Exercise objective = Beginning with the line that holds "(** The scheduler" in the data below, give again every line through the one that holds "sc_run : tcb_state", exactly as written.

Dataset records =
(* ===== verification/Scheduler.v ===== *)
(** * The scheduler: thread/PThread

    [sched_lk], [sched_ticks] and the ready queue (queue [NUM_IDS] of the
    processor) are fields of [thr].  A call of [kctx_switch] transfers the
    processor to another thread, so a C function that switches is modelled up
    to the switch; [thread_sleep], the only one with code after it, is split
    into the part before ([thread_sleep_enter]) and the part that runs when the
    thread is scheduled again ([thread_sleep_resume]).

    The second half states what the scheduler promises: an abstract scheduler
    [asched] (a running thread, a FIFO of ready threads, a sleep channel per
    thread), the relation [sched_abs] and a forward simulation for every
    operation. *)

From S2P Require Import Prelude DList Machine Thread.

(** lib/thread.h *)
Definition SCHED_SLICE : Z := 5.

(** [spinlock_acquire(&sched_lk)], [spinlock_release(&sched_lk)]. *)
Definition acquire_sched_lk : M thr unit :=
  s ← get; zoom sched_lk set_sched_lk (spinlock_acquire (cur_kstack s)).
Definition release_sched_lk : M thr unit :=
  zoom sched_lk set_sched_lk spinlock_release.

Definition thread_init (paging_init : M thr unit) (stack_word : Z -> Z) : M thr unit :=
  for_each (seqZ 0 NUM_CPUS) (fun i =>
    check_index NUM_CPUS i ;; modify (with_sched_ticks (fun m => <[i := 0]> m))) ;;
  zoom sched_lk set_sched_lk spinlock_init ;;
  tqueue_init paging_init stack_word ;;
  set_curid 0 ;;
  tcb_set_state 0 TSTATE_RUN.

Section thread_spawn.
Context (alloc_mem_quota : Z -> Z -> M thr Z) (kstack_base : Z).

Definition thread_spawn (entry id quota : Z) : M thr Z :=
  acquire_sched_lk ;;
  pid ← kctx_new alloc_mem_quota kstack_base entry id quota;
  tcb_set_state pid TSTATE_READY ;;
  tqueue_enqueue NUM_IDS pid ;;
  release_sched_lk ;;
  mret pid.

End thread_spawn.

Definition thread_yield : M thr unit :=
  acquire_sched_lk ;;
  old_cur_pid ← get_curid;
  tcb_set_state old_cur_pid TSTATE_READY ;;
  tqueue_enqueue NUM_IDS old_cur_pid ;;
  new_cur_pid ← tqueue_dequeue NUM_IDS;
  tcb_set_state new_cur_pid TSTATE_RUN ;;
  set_curid new_cur_pid ;;
  if decide (old_cur_pid <> new_cur_pid) then
    release_sched_lk ;;
    kctx_switch old_cur_pid new_cur_pid
  else release_sched_lk.

Definition thread_exit : M thr unit :=
  acquire_sched_lk ;;
  old_cur_pid ← get_curid;
  new_cur_pid ← tqueue_dequeue NUM_IDS;
  (if decide (new_cur_pid = NUM_IDS)
   then panic "thread_exit: no threads to switch to!" else mret tt) ;;
  tcb_set_state new_cur_pid TSTATE_RUN ;;
  set_curid new_cur_pid ;;
  release_sched_lk ;;
  kctx_switch old_cur_pid new_cur_pid.

(** [sched_ticks[get_pcpu_idx()]] *)
Definition sched_ticks_read : M thr Z :=
  c ← cur_pcpu_idx; check_index NUM_CPUS c ;; gets (fun s => sched_ticks s !!! c).
Definition sched_ticks_write (v : Z) : M thr unit :=
  c ← cur_pcpu_idx; check_index NUM_CPUS c ;;
  modify (with_sched_ticks (fun m => <[c := v]> m)).

Definition sched_update : M thr unit :=
  acquire_sched_lk ;;
  t ← sched_ticks_read;
  sched_ticks_write (u32 (t + 1000 / LAPIC_TIMER_INTR_FREQ)) ;;
  t' ← sched_ticks_read;
  if decide (t' > SCHED_SLICE) then
    sched_ticks_write 0 ;;
    release_sched_lk ;;
    thread_yield
  else release_sched_lk.

(** Run an operation on a lock that is not part of the thread state. *)
Definition on_lock (m : M spinlock unit) (lk : spinlock) : M thr spinlock :=
  fun s => match m lk with
           | Ok (_, l) => Ok (l, s)
           | Panic msg => Panic msg
           | Undef e => Undef e
           | Spin => Spin
           | Hang => Hang
           end.

(** The lock [lk] belongs to the caller: it is passed as its contents ([None]
    is the null pointer) and returned as its contents after the release. *)
Definition thread_sleep_enter (chan : ptr) (lk : option spinlock) : M thr spinlock :=
  curid ← get_curid;
  match lk with
  | None => panic "sleep without lock"
  | Some lk0 =>
      acquire_sched_lk ;;
      lk1 ← on_lock spinlock_release lk0;
      tcb_set_state curid TSTATE_SLEEP ;;
      tcb_set_chan curid chan ;;
      new_cur_pid ← tqueue_dequeue NUM_IDS;
      tcb_set_state new_cur_pid TSTATE_RUN ;;
      set_curid new_cur_pid ;;
      release_sched_lk ;;
      kctx_switch curid new_cur_pid ;;
      mret lk1
  end.

Definition thread_sleep_resume (curid : Z) (lk : spinlock) : M thr spinlock :=
  acquire_sched_lk ;;
  tcb_set_chan curid PNull ;;
  release_sched_lk ;;
  s ← get;
  on_lock (spinlock_acquire (cur_kstack s)) lk.

Definition thread_wakeup_body (chan : ptr) (pid : Z) : M thr unit :=
  c ← tcb_get_chan pid;
  st ← tcb_get_state pid;
  if decide (c = chan /\ st = TSTATE_SLEEP) then
    tcb_set_state pid TSTATE_READY ;;
    tcb_set_chan pid PNull ;;
    tqueue_enqueue NUM_IDS pid
  else mret tt.

Definition thread_wakeup (chan : ptr) : M thr unit :=
  acquire_sched_lk ;;
  for_each (seqZ 1 (NUM_IDS - 1)) (thread_wakeup_body chan) ;;
  release_sched_lk.

(** * The abstract scheduler *)

Record asched := {
  a_cur : Z;                   (** the running thread *)
  a_rq : list Z;               (** the ready threads, oldest first *)
  a_chan : Z -> option ptr;    (** what a sleeping thread waits for *)
}.

(** [a_pick cur rq]: run the oldest ready thread. *)
Definition a_run (x : Z) (rq : list Z) (ch : Z -> option ptr) : asched :=
  {| a_cur := x; a_rq := rq; a_chan := ch |}.

Definition a_yield (a : asched) : asched :=
  match a_rq a with
  | [] => a
  | x :: rq => a_run x (rq ++ [a_cur a]) (a_chan a)
  end.

Definition a_exit (a : asched) : option asched :=
  match a_rq a with
  | [] => None
  | x :: rq => Some (a_run x rq (a_chan a))
  end.

Definition a_sleep (ch : ptr) (a : asched) : option asched :=
  match a_rq a with
  | [] => None
  | x :: rq => Some (a_run x rq (fun y => if decide (y = a_cur a) then Some ch else a_chan a y))
  end.

Definition a_sleepers (ch : ptr) (a : asched) : list Z :=
  filter (fun y => a_chan a y = Some ch) (seqZ 1 (NUM_IDS - 1)).

Definition a_wakeup (ch : ptr) (a : asched) : asched :=
  {| a_cur := a_cur a; a_rq := a_rq a ++ a_sleepers ch a;
     a_chan := fun y => if decide (y ∈ a_sleepers ch a) then None else a_chan a y |}.

Definition a_spawn (p : Z) (a : asched) : asched :=
  {| a_cur := a_cur a; a_rq := a_rq a ++ [p];
     a_chan := fun y => if decide (y = p) then None else a_chan a y |}.

Definition chan_of (t : TCB) : option ptr :=
  if decide (tcb_state t = TSTATE_SLEEP) then Some (tcb_channel t) else None.

(** The scheduler state [s] represents [a], whatever the state of [sched_lk]. *)
Record sched_core (s : thr) (a : asched) : Prop := {
  sc_cpu : cpu_ok s;
  sc_cur : CURID s !!! this_cpu s = a_cur a;
  sc_cur_range : 0 <= a_cur a < NUM_IDS;
  sc_rq : queue_repr s NUM_IDS (a_rq a);
  sc_run : tcb_state (TCBPool s !!! a_cur a) = TSTATE_RUN;
  sc_ready : forall x, x ∈ a_rq a -> tcb_state (TCBPool s !!! x) = TSTATE_READY;
  sc_chan : forall x, a_chan a x = chan_of (TCBPool s !!! x);
}.

Definition sched_abs (s : thr) (a : asched) : Prop :=
  sched_core s a /\ lock (sched_lk s) = 0.

(** The parts of the thread state no scheduler operation changes. *)
Record sched_frame (s s' : thr) : Prop := {
  sf_tcb : forall y,
    tcb_openfiles (TCBPool s' !!! y) = tcb_openfiles (TCBPool s !!! y)
    /\ tcb_cwd (TCBPool s' !!! y) = tcb_cwd (TCBPool s !!! y)
    /\ tcb_sigstate (TCBPool s' !!! y) = tcb_sigstate (TCBPool s !!! y);
  sf_pcpus : pcpus s' = pcpus s;
  sf_kstack : cur_kstack s' = cur_kstack s;
}.

#[export] Instance sched_frame_preorder : PreOrder sched_frame.
Proof.
  split.
  - intros s. split; [|done..]. intros y; by split_and!.
  - intros s1 s2 s3 [H1 ? ?] [H2 ? ?]. split; [|congruence..].
    intros y. specialize (H1 y). specialize (H2 y). naive_solver congruence.
Qed.

Lemma sched_frame_queue chid s s' : queue_frame chid s s' -> sched_frame s s'.
Proof.
  intros [Ht _ _ _ _ _ _ Hp Hk]. split; [|done..]. intros y.
  specialize (Ht y). unfold unlink, set_prev, set_next in Ht. cbn in Ht.
  by injection Ht.
Qed.

Lemma acquire_sched_lk_ok s :
  cpu_ok s -> lock (sched_lk s) = 0 ->
  acquire_sched_lk s = Ok (tt, set_sched_lk (held_lock (cur_kstack s)) s).
Proof.
  intros [_ _ Hm] Hl. unfold acquire_sched_lk, get, zoom, mbind, M_bind.
  by rewrite spinlock_acquire_free.
Qed.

Output for this task =
(** The scheduler state [s] represents [a], whatever the state of [sched_lk]. *)
Record sched_core (s : thr) (a : asched) : Prop := {
  sc_cpu : cpu_ok s;
  sc_cur : CURID s !!! this_cpu s = a_cur a;
  sc_cur_range : 0 <= a_cur a < NUM_IDS;
  sc_rq : queue_repr s NUM_IDS (a_rq a);
  sc_run : tcb_state (TCBPool s !!! a_cur a) = TSTATE_RUN;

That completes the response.